Trump dijadwalkan bertemu Vladimir Putin pada hari Jumat (15 Agustus), pertemuan tatap muka pertama antara presiden kedua negara sejak Rusia melancarkan invasi besar-besaran ke Ukraina pada Februari 2022.

New Delhi, yang telah lama menjalin hubungan dengan Moskow, berada dalam situasi yang sulit.

Sejak ancaman tarif Trump, Perdana Menteri Narendra Modi telah berbicara dengan Putin dan Presiden Ukraina Volodymyr Zelenskyy, mendesak “resolusi damai” untuk konflik tersebut.

Sementara itu, dampak tarif AS sudah terasa di India.

Para pelaku bisnis mengatakan pesanan baru dari beberapa pembeli AS mulai berkurang – mengancam jutaan dolar dalam bisnis masa depan dan mata pencaharian ratusan ribu orang di ekonomi terbesar kelima di dunia.

Di antara produsen pakaian jadi terbesar di India dengan operasi manufaktur global, beberapa di antaranya ingin memindahkan pesanan AS mereka ke tempat lain.

Eksportir terkemuka Pearl Global Industries telah menyampaikan kepada media India bahwa beberapa pelanggannya di AS meminta agar pesanan diproduksi di negara-negara dengan tarif lebih rendah seperti Vietnam atau Bangladesh, tempat perusahaan tersebut juga memiliki fasilitas manufaktur.

Produsen pakaian jadi besar, Gokaldas Exports, mengatakan kepada Bloomberg bahwa mereka mungkin akan meningkatkan produksi di Etiopia dan Kenya, yang memiliki tarif 10 persen.

“Berhenti”

Moody’s baru-baru ini memperingatkan bahwa bagi India, “kesenjangan tarif yang jauh lebih lebar” dapat “bahkan membalikkan beberapa keuntungan yang telah diraih dalam beberapa tahun terakhir dalam menarik investasi terkait”.

Industri permata dan perhiasan India mengekspor barang senilai lebih dari US$10 miliar tahun lalu dan mempekerjakan ratusan ribu orang.

“Tidak ada yang terjadi sekarang, semuanya terhenti, pesanan baru telah ditunda,” ujar Ajesh Mehta dari D Navinchandra Exports kepada AFP.

“Kami memperkirakan hingga 150.000 hingga 200.000 pekerja akan terdampak.”

Permata dan barang-barang non-esensial mahal lainnya rentan.

“Tarif 10 persen bisa diserap – 25 persen tidak, apalagi 50 persen ini,” tambah Mehta.

“Pada akhirnya, kami bertransaksi produk-produk mewah.

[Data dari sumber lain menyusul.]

(** ** Python values and exceptions *)

(** The values the module's functions receive or return.  Python integers
    are unbounded, hence [Z].  A [PyStr] holds a string of 8-bit characters,
    read as the code points U+0000 .. U+00FF. *)
Inductive pyval : Type :=
  | PyNone
  | PyBool (b : bool)
  | PyInt (z : Z)
  | PyStr (s : string).

(** [ValueError] is the only exception the source raises by hand, and the
    one [str] raises on an integer of too many digits;
    [ZeroDivisionError] is what the [%] operator raises on a zero divisor;
    [UnicodeEncodeError], a subclass of [ValueError], is what a text stream
    raises on a text its encoding cannot encode. *)
Inductive pyexn : Type :=
  | ValueError (msg : string)
  | ZeroDivisionError
  | UnicodeEncodeError.

(** Truth value testing, as performed by [not x] and [if x]. *)
Definition truthy (v : pyval) : bool :=
  match v with
  | PyNone => false
  | PyBool b => b
  | PyInt z => negb (z =? 0)
  | PyStr s => negb (String.length s =? 0)%nat
  end.

(** The text of [str(v)] when the conversion succeeds. *)
Definition str_text (v : pyval) : string :=
  match v with
  | PyNone => "None"
  | PyBool true => "True"
  | PyBool false => "False"
  | PyInt z => NilZero.string_of_int (Z.to_int z)
  | PyStr s => s
  end.

(** CPython's default limit on the decimal digits of an integer that is
    converted to a string ([sys.int_info.default_max_str_digits]). *)
Definition int_max_str_digits : Z := 4300.

(** Whether [v] is an integer of more than [int_max_str_digits] decimal
    digits, the sign not counted. *)
Definition exceeds_str_digits (v : pyval) : bool :=
  match v with
  | PyInt z => 10 ^ int_max_str_digits <=? Z.abs z
  | _ => false
  end.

Ketika harga naik melebihi batas tertentu, pelanggan akan mengurangi pembelian.”

Ekspor makanan laut, yang telah diinstruksikan oleh beberapa pembeli AS untuk menunda pengiriman, berharap mendapatkan pelanggan baru.

“Kami ingin mendiversifikasi pasar kami,” kata Alex Ninan, mitra di Baby Marine Group.

“Amerika Serikat benar-benar tersingkir saat ini. Kami harus mendorong produk kami ke pasar alternatif, seperti Tiongkok, Jepang… Rusia adalah pasar lain yang benar-benar kami incar.”

Namun, Ninan memperingatkan bahwa hal itu jauh dari mudah.

“Anda tidak bisa menciptakan pasar secara tiba-tiba,” ujarnya.